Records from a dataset
--------------------------------------------------
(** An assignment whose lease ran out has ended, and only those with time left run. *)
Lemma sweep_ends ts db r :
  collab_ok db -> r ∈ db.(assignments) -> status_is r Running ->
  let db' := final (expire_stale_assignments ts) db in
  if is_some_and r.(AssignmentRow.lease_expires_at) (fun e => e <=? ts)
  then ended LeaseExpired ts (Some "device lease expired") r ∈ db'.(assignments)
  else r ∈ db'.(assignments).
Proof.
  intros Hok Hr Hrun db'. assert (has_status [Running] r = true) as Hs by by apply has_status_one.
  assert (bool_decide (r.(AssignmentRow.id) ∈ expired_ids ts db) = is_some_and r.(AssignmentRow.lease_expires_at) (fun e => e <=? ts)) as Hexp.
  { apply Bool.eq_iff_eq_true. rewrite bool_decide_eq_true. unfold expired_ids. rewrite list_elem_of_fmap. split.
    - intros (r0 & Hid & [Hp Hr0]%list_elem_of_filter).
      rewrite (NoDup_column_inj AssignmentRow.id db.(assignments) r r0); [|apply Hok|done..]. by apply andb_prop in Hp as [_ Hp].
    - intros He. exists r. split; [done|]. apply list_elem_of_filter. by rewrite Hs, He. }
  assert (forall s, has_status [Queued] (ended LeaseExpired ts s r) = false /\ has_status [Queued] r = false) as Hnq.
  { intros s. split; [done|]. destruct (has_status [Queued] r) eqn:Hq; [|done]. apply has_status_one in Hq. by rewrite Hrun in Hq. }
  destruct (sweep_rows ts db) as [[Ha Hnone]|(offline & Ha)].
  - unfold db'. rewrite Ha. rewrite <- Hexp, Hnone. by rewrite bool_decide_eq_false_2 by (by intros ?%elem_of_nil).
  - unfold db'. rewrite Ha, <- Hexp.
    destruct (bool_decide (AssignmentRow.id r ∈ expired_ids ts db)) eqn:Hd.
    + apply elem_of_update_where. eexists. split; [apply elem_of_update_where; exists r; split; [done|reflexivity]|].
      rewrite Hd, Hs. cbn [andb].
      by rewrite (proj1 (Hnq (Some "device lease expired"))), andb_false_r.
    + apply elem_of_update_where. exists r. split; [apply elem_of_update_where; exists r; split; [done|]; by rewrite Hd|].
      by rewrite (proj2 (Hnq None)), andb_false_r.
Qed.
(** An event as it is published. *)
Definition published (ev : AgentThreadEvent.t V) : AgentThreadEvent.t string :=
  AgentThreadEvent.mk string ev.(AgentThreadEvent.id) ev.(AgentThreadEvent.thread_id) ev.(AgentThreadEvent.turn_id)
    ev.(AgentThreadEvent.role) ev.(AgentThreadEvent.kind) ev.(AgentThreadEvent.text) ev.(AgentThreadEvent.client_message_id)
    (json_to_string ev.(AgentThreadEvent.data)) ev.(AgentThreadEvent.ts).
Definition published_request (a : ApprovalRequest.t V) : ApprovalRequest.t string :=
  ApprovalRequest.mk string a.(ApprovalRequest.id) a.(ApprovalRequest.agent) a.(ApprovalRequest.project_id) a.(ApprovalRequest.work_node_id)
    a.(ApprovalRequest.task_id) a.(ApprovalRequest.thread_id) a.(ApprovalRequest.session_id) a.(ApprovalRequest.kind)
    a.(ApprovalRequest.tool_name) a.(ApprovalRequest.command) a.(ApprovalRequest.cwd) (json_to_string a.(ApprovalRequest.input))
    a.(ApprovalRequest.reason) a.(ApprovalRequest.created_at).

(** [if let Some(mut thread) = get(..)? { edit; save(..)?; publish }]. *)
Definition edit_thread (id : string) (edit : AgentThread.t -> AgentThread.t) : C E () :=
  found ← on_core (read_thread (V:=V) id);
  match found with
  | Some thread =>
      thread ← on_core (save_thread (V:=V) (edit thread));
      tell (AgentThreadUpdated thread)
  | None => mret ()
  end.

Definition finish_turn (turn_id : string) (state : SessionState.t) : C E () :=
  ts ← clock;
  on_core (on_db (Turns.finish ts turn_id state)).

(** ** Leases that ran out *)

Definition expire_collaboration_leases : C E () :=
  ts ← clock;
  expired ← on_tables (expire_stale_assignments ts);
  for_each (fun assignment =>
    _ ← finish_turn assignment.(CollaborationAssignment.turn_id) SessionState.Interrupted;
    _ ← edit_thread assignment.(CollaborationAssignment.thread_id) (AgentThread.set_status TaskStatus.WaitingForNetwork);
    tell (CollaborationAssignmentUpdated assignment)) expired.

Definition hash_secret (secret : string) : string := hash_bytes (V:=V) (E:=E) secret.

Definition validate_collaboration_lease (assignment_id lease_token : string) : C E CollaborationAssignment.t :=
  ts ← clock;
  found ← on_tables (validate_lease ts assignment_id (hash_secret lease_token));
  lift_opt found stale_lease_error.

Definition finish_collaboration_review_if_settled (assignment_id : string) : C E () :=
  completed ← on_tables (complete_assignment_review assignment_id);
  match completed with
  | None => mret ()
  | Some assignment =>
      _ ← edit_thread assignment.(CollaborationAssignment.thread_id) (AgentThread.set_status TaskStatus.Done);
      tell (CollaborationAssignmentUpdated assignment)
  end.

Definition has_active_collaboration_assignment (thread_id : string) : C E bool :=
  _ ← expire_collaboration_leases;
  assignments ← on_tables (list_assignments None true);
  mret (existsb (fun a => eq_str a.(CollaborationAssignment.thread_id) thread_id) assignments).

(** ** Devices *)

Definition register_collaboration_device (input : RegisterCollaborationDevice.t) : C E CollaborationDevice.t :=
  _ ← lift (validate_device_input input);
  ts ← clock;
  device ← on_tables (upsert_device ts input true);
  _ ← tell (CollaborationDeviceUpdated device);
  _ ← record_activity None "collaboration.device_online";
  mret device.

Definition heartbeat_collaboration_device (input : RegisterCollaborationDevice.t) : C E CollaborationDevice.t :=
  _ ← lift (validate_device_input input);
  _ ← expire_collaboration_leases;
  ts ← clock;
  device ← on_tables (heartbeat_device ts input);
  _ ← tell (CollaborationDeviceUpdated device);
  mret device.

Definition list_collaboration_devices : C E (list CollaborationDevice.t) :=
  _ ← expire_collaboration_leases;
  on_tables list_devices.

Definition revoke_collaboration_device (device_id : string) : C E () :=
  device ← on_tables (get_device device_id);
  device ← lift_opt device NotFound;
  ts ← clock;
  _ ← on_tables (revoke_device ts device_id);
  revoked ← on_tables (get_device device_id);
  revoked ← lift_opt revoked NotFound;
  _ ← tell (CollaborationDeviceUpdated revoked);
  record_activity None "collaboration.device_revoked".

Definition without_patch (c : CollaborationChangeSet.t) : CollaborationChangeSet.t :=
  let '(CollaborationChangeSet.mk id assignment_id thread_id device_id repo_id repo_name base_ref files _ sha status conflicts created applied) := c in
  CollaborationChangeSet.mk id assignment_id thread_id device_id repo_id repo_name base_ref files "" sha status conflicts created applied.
--------------------------------------------------
• [TASK PROMPT]
Return each line above exactly as it appears.

• [WRITTEN RESPONSE]
(** An assignment whose lease ran out has ended, and only those with time left run. *)
Lemma sweep_ends ts db r :
  collab_ok db -> r ∈ db.(assignments) -> status_is r Running ->
  let db' := final (expire_stale_assignments ts) db in
  if is_some_and r.(AssignmentRow.lease_expires_at) (fun e => e <=? ts)
  then ended LeaseExpired ts (Some "device lease expired") r ∈ db'.(assignments)
  else r ∈ db'.(assignments).
Proof.
  intros Hok Hr Hrun db'. assert (has_status [Running] r = true) as Hs by by apply has_status_one.
  assert (bool_decide (r.(AssignmentRow.id) ∈ expired_ids ts db) = is_some_and r.(AssignmentRow.lease_expires_at) (fun e => e <=? ts)) as Hexp.
  { apply Bool.eq_iff_eq_true. rewrite bool_decide_eq_true. unfold expired_ids. rewrite list_elem_of_fmap. split.
    - intros (r0 & Hid & [Hp Hr0]%list_elem_of_filter).
      rewrite (NoDup_column_inj AssignmentRow.id db.(assignments) r r0); [|apply Hok|done..]. by apply andb_prop in Hp as [_ Hp].
    - intros He. exists r. split; [done|]. apply list_elem_of_filter. by rewrite Hs, He. }
  assert (forall s, has_status [Queued] (ended LeaseExpired ts s r) = false /\ has_status [Queued] r = false) as Hnq.
  { intros s. split; [done|]. destruct (has_status [Queued] r) eqn:Hq; [|done]. apply has_status_one in Hq. by rewrite Hrun in Hq. }
  destruct (sweep_rows ts db) as [[Ha Hnone]|(offline & Ha)].
  - unfold db'. rewrite Ha. rewrite <- Hexp, Hnone. by rewrite bool_decide_eq_false_2 by (by intros ?%elem_of_nil).
  - unfold db'. rewrite Ha, <- Hexp.
    destruct (bool_decide (AssignmentRow.id r ∈ expired_ids ts db)) eqn:Hd.
    + apply elem_of_update_where. eexists. split; [apply elem_of_update_where; exists r; split; [done|reflexivity]|].
      rewrite Hd, Hs. cbn [andb].
      by rewrite (proj1 (Hnq (Some "device lease expired"))), andb_false_r.
    + apply elem_of_update_where. exists r. split; [apply elem_of_update_where; exists r; split; [done|]; by rewrite Hd|].
      by rewrite (proj2 (Hnq None)), andb_false_r.
Qed.
(** An event as it is published. *)
Definition published (ev : AgentThreadEvent.t V) : AgentThreadEvent.t string :=
  AgentThreadEvent.mk string ev.(AgentThreadEvent.id) ev.(AgentThreadEvent.thread_id) ev.(AgentThreadEvent.turn_id)
    ev.(AgentThreadEvent.role) ev.(AgentThreadEvent.kind) ev.(AgentThreadEvent.text) ev.(AgentThreadEvent.client_message_id)
    (json_to_string ev.(AgentThreadEvent.data)) ev.(AgentThreadEvent.ts).
Definition published_request (a : ApprovalRequest.t V) : ApprovalRequest.t string :=
  ApprovalRequest.mk string a.(ApprovalRequest.id) a.(ApprovalRequest.agent) a.(ApprovalRequest.project_id) a.(ApprovalRequest.work_node_id)
    a.(ApprovalRequest.task_id) a.(ApprovalRequest.thread_id) a.(ApprovalRequest.session_id) a.(ApprovalRequest.kind)
    a.(ApprovalRequest.tool_name) a.(ApprovalRequest.command) a.(ApprovalRequest.cwd) (json_to_string a.(ApprovalRequest.input))
    a.(ApprovalRequest.reason) a.(ApprovalRequest.created_at).

(** [if let Some(mut thread) = get(..)? { edit; save(..)?; publish }]. *)
Definition edit_thread (id : string) (edit : AgentThread.t -> AgentThread.t) : C E () :=
  found ← on_core (read_thread (V:=V) id);
  match found with
  | Some thread =>
      thread ← on_core (save_thread (V:=V) (edit thread));
      tell (AgentThreadUpdated thread)
  | None => mret ()
  end.

Definition finish_turn (turn_id : string) (state : SessionState.t) : C E () :=
  ts ← clock;
  on_core (on_db (Turns.finish ts turn_id state)).

(** ** Leases that ran out *)

Definition expire_collaboration_leases : C E () :=
  ts ← clock;
  expired ← on_tables (expire_stale_assignments ts);
  for_each (fun assignment =>
    _ ← finish_turn assignment.(CollaborationAssignment.turn_id) SessionState.Interrupted;
    _ ← edit_thread assignment.(CollaborationAssignment.thread_id) (AgentThread.set_status TaskStatus.WaitingForNetwork);
    tell (CollaborationAssignmentUpdated assignment)) expired.

Definition hash_secret (secret : string) : string := hash_bytes (V:=V) (E:=E) secret.

Definition validate_collaboration_lease (assignment_id lease_token : string) : C E CollaborationAssignment.t :=
  ts ← clock;
  found ← on_tables (validate_lease ts assignment_id (hash_secret lease_token));
  lift_opt found stale_lease_error.

Definition finish_collaboration_review_if_settled (assignment_id : string) : C E () :=
  completed ← on_tables (complete_assignment_review assignment_id);
  match completed with
  | None => mret ()
  | Some assignment =>
      _ ← edit_thread assignment.(CollaborationAssignment.thread_id) (AgentThread.set_status TaskStatus.Done);
      tell (CollaborationAssignmentUpdated assignment)
  end.

Definition has_active_collaboration_assignment (thread_id : string) : C E bool :=
  _ ← expire_collaboration_leases;
  assignments ← on_tables (list_assignments None true);
  mret (existsb (fun a => eq_str a.(CollaborationAssignment.thread_id) thread_id) assignments).

(** ** Devices *)

Definition register_collaboration_device (input : RegisterCollaborationDevice.t) : C E CollaborationDevice.t :=
  _ ← lift (validate_device_input input);
  ts ← clock;
  device ← on_tables (upsert_device ts input true);
  _ ← tell (CollaborationDeviceUpdated device);
  _ ← record_activity None "collaboration.device_online";
  mret device.

Definition heartbeat_collaboration_device (input : RegisterCollaborationDevice.t) : C E CollaborationDevice.t :=
  _ ← lift (validate_device_input input);
  _ ← expire_collaboration_leases;
  ts ← clock;
  device ← on_tables (heartbeat_device ts input);
  _ ← tell (CollaborationDeviceUpdated device);
  mret device.

Definition list_collaboration_devices : C E (list CollaborationDevice.t) :=
  _ ← expire_collaboration_leases;
  on_tables list_devices.

Definition revoke_collaboration_device (device_id : string) : C E () :=
  device ← on_tables (get_device device_id);
  device ← lift_opt device NotFound;
  ts ← clock;
  _ ← on_tables (revoke_device ts device_id);
  revoked ← on_tables (get_device device_id);
  revoked ← lift_opt revoked NotFound;
  _ ← tell (CollaborationDeviceUpdated revoked);
  record_activity None "collaboration.device_revoked".

Definition without_patch (c : CollaborationChangeSet.t) : CollaborationChangeSet.t :=
  let '(CollaborationChangeSet.mk id assignment_id thread_id device_id repo_id repo_name base_ref files _ sha status conflicts created applied) := c in
  CollaborationChangeSet.mk id assignment_id thread_id device_id repo_id repo_name base_ref files "" sha status conflicts created applied.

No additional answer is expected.